The proposed compromise - raising the minimum age level for detention from just 14 - also follows details of a plot to bomb the Australian Embassy and other missions in Thailand, and a new, four-level terrorist alert system.
Although Prime Minister John Howard denies any rise in the danger to Australia and the present level of threat remains at medium - two below the highest "extreme" alert - a new national counter-terrorism plan also hands greater emergency powers to the federal Government.
The proposed new Asio legislation reflects Canberra's growing concern at the possibility of terror attacks within Australia, highlighted by confirmation of a long-standing presence of Jemaah Islamiyah within the country.
Jemaah Islamiyah is believed to have carried out the Bali bombings.
Originally, the bill would have allowed Asio to pick up anybody above the age of 14 whom its agents wished to question, interrogate them for 48 hours without a lawyer, and hold them without charge for extended periods.
Faced with a second certain defeat, Attorney-General Daryl Williams has raised the minimum age up from 14 to 16, agreed to allow immediate access to legal representation, and limited interrogation to three eight-hour periods in a week.
Other safeguards, including the supervision of questioning by a judge, have also been written into the legislation.

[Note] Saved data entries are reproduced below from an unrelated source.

Lemma delete_NoDup_filter (l : list string) : ∀ i x,
  NoDup l → l !! i = Some x → delete i l = filter (λ y, y ≠ x) l.
Proof.
  induction l as [|y l IH]; intros i x Hnd Hi; [done|].
  apply NoDup_cons in Hnd as [Hy Hnd]. destruct i as [|i]; simpl in Hi.
  - injection Hi as ->. simpl. rewrite filter_cons_False by (intros H; by apply H).
    symmetry. apply filter_all, Forall_forall.
    intros z Hz ->. done.
  - simpl. rewrite filter_cons_True.
    + f_equal. by apply IH.
    + intros ->. apply Hy. by eapply list_elem_of_lookup_2.
Qed.

Lemma filter_absent (l : list string) x : x ∉ l → filter (λ y, y ≠ x) l = l.
Proof.
  intros Hx. apply filter_all, Forall_forall. intros y Hy ->. done.
Qed.

Lemma compact_row_below idx (l : list (nat * Z)) :
  (∀ p, p ∈ l → p.1 < idx) → compact_row idx l = l.
Proof.
  intros Hl. unfold compact_row.
  rewrite filter_all.
  - rewrite <- (list_fmap_id l) at 2. apply list_fmap_ext.
    intros i p Hp. apply list_elem_of_lookup_2, Hl in Hp.
    unfold shift_entry, id. rewrite bool_decide_eq_false_2; [done|lia].
  - apply Forall_forall. intros p Hp. apply Hl in Hp. lia.
Qed.

Lemma rebuild_index_inverse g :
  graph_inv g → rebuild_index 0 (indexToLocation g) ∅ = locationToIndex g.
Proof.
  intros Hg. apply map_eq. intros name. apply option_eq. intros h.
  rewrite rebuild_index_spec by (by apply inv_names_NoDup).
  symmetry. apply (inv_index g Hg).
Qed.

Lemma not_in_names g name :
  graph_inv g → locationToIndex g !! name = None → name ∉ indexToLocation g.
Proof.
  intros Hg Hnone [i Hi]%list_elem_of_lookup_1.
  apply (inv_index g Hg) in Hi. congruence.
Qed.

End locations.

(** X1. After any sequence of mutations showLocations lists every location
    once: the list has no duplicate, it has as many names as the location
    count, and it holds exactly the names that the map knows. *)
Theorem locations_listed_once (ms : list mutation) :
  let g := run_mutations ms empty_dpo in
  NoDup (showLocations g)
  ∧ length (showLocations g) = locationCount g
  ∧ ∀ name, name ∈ showLocations g ↔ has_location g name = true.
Proof.
  intros g. pose proof (reached_inv ms) as Hg. fold g in Hg.
  split_and!.
  - by apply inv_names_NoDup.
  - apply (inv_names_length g Hg).
  - intros name. unfold has_location, showLocations.
    rewrite bool_decide_eq_true, list_elem_of_lookup. split.
    + intros [h Hh]. exists h. by apply (inv_index g Hg).
    + intros [h Hh]. exists h. by apply (inv_index g Hg).
Qed.

(** X2. addLocation of a name that is not there gives it the handle equal
    to the old count, a handle no other location has; the name comes last in
    showLocations, its row is empty, and every other name keeps its handle
    and every row its entries. *)
Theorem addLocation_fresh_handle (ms : list mutation) (name : string) :
  let g := run_mutations ms empty_dpo in
  let g' := (addLocation name g).1 in
  locationToIndex g !! name = None →
  (addLocation name g).2 = LocationAdded
  ∧ locationToIndex g' !! name = Some (locationCount g)
  ∧ (∀ other, other ≠ name →
       locationToIndex g' !! other = locationToIndex g !! other
       ∧ locationToIndex g !! other ≠ Some (locationCount g))
  ∧ showLocations g' = showLocations g ++ [name]
  ∧ locationCount g' = S (locationCount g)
  ∧ row (adjList g') (locationCount g) = []
  ∧ ∀ u, row (adjList g') u = row (adjList g) u.
Proof.
  intros g g' Hnone. pose proof (reached_inv ms) as Hg. fold g in Hg.
  assert (addLocation name g
          = (mkDPO (<[name := locationCount g]> (locationToIndex g))
                   (indexToLocation g ++ [name]) (adjList g ++ [[]])
                   (S (locationCount g)), LocationAdded)) as Hadd.
  { unfold addLocation, has_location. rewrite bool_decide_eq_false_2; [done|].
    rewrite Hnone. by intros [? ?]. }
  unfold g'. rewrite Hadd. simpl. split_and!; try done.
  - apply lookup_insert_eq.
  - intros other Hne. rewrite lookup_insert_ne by done. split; [done|].
    intros Hother. apply (inv_handle_lt g other _ Hg) in Hother. lia.
  - rewrite row_app_nil. apply row_ge. rewrite (inv_adj_length g Hg). lia.
  - intros u. apply row_app_nil.
Qed.

Lemma addLocation_fresh_handle_witness :
  locationToIndex example_graph !! "D" = None
  ∧ locationToIndex (addLocation "D" example_graph).1 !! "D"
    = Some (locationCount example_graph).
Proof.
  assert (locationToIndex example_graph !! "D" = None) as Hnone by reflexivity.
  split; [exact Hnone|].
  apply (addLocation_fresh_handle example_mutations "D" Hnone).
Defined.

(** X3. A second addLocation of the same name is refused and changes
    nothing, whatever the state. *)
Theorem addLocation_twice (g : DeliveryPathOptimizer) (name : string) :
  addLocation name (addLocation name g).1
  = ((addLocation name g).1, LocationAlreadyExists).
Proof.
  unfold addLocation at 2 3, has_location.
  case_bool_decide as Hpresent; simpl.
  - unfold addLocation, has_location. by rewrite bool_decide_eq_true_2.
  - unfold addLocation, has_location. simpl.
    rewrite bool_decide_eq_true_2; [done|]. rewrite lookup_insert_eq. by eexists.
Qed.

(** X4. removeLocation takes the name out of showLocations and keeps the
    order of the others; when the name is not there the list is the same. *)
Theorem removeLocation_listing (ms : list mutation) (name : string) :
  let g := run_mutations ms empty_dpo in
  showLocations (removeLocation name g).1
  = filter (λ other, other ≠ name) (showLocations g).
Proof.
  intros g. pose proof (reached_inv ms) as Hg. fold g in Hg.
  unfold removeLocation, showLocations.
  destruct (locationToIndex g !! name) as [idx|] eqn:Hidx; simpl.
  - apply delete_NoDup_filter; [by apply inv_names_NoDup|].
    by apply (inv_index g Hg).
  - symmetry. by apply filter_absent, not_in_names.
Qed.

(** X5. A second removeLocation of the same name reports that the location
    is not found and changes nothing. *)
Theorem removeLocation_twice (ms : list mutation) (name : string) :
  let g := run_mutations ms empty_dpo in
  removeLocation name (removeLocation name g).1
  = ((removeLocation name g).1, LocationNotFound).
Proof.
  intros g. pose proof (reached_inv ms) as Hg. fold g in Hg.
  destruct (locationToIndex g !! name) as [idx|] eqn:Hidx.
  - assert (locationToIndex (removeLocation name g).1 !! name = None) as Hgone.
    { apply eq_None_not_Some. intros [h' Hh'].
      apply (removeLocation_handles name idx g Hg Hidx) in Hh'.
      rewrite Hidx in Hh'. injection Hh' as Hh'. by destruct (unshift_ne idx h'). }
    unfold removeLocation at 1. by rewrite Hgone.
  - unfold removeLocation at 2 3. rewrite Hidx. simpl.
    unfold removeLocation. by rewrite Hidx.
Qed.

(** X6. addLocation of a new name followed by removeLocation of that name
    gives back the state exactly: map, names, rows and count. *)
Theorem add_remove_location_roundtrip (ms : list mutation) (name : string) :
  let g := run_mutations ms empty_dpo in
  locationToIndex g !! name = None →
  (removeLocation name (addLocation name g).1).1 = g.
Proof.
  intros g Hnone. pose proof (reached_inv ms) as Hg. fold g in Hg.
  unfold addLocation, has_location.
  rewrite bool_decide_eq_false_2 by (rewrite Hnone; by intros [? ?]).
  unfold removeLocation. simpl. rewrite lookup_insert_eq. simpl.
  assert (delete (locationCount g) (indexToLocation g ++ [name]) = indexToLocation g)
    as Hnames.
  { rewrite <- (inv_names_length g Hg), delete_middle. apply app_nil_r. }
  assert (delete (locationCount g) (adjList g ++ [[]]) = adjList g) as Hadj.
  { rewrite <- (inv_adj_length g Hg), delete_middle. apply app_nil_r. }
  rewrite Hnames, Hadj, (rebuild_index_inverse g Hg).
  assert (compact_row (locationCount g) <$> adjList g = adjList g) as Hrows.
  { rewrite <- (list_fmap_id (adjList g)) at 2. apply list_fmap_ext.
    intros u r Hr. unfold id. apply compact_row_below. intros p Hp.
    apply (inv_targets g Hg u). by rewrite (row_lookup _ _ _ Hr). }
  rewrite Hrows. by destruct g.
Qed.

Lemma add_remove_location_roundtrip_witness :
  locationToIndex example_graph !! "D" = None
  ∧ (removeLocation "D" (addLocation "D" example_graph).1).1 = example_graph.
Proof.
  assert (locationToIndex example_graph !! "D" = None) as Hnone by reflexivity.
  split; [exact Hnone|].
  apply (add_remove_location_roundtrip example_mutations "D" Hnone).
Defined.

Foreign Minister Alexander Downer said yesterday that it was reasonable to detain and question people for a relatively short time to enable Asio to do everything it could to gain information to enable a terrorist attack to be intercepted.
"All this has to be done with the approval of a judge," he said. "It won't just be done willy-nilly by Asio."
Although preferring a minimum age of 18, Labor is more inclined to support the amended bill, but it will still meet opposition from the Democrats and Greens in the Senate.
In other developments, most of the 110 air marshals recruited to protect Australian airliners with low-velocity guns are now flying domestic routes, although most aircraft will fly without the agents.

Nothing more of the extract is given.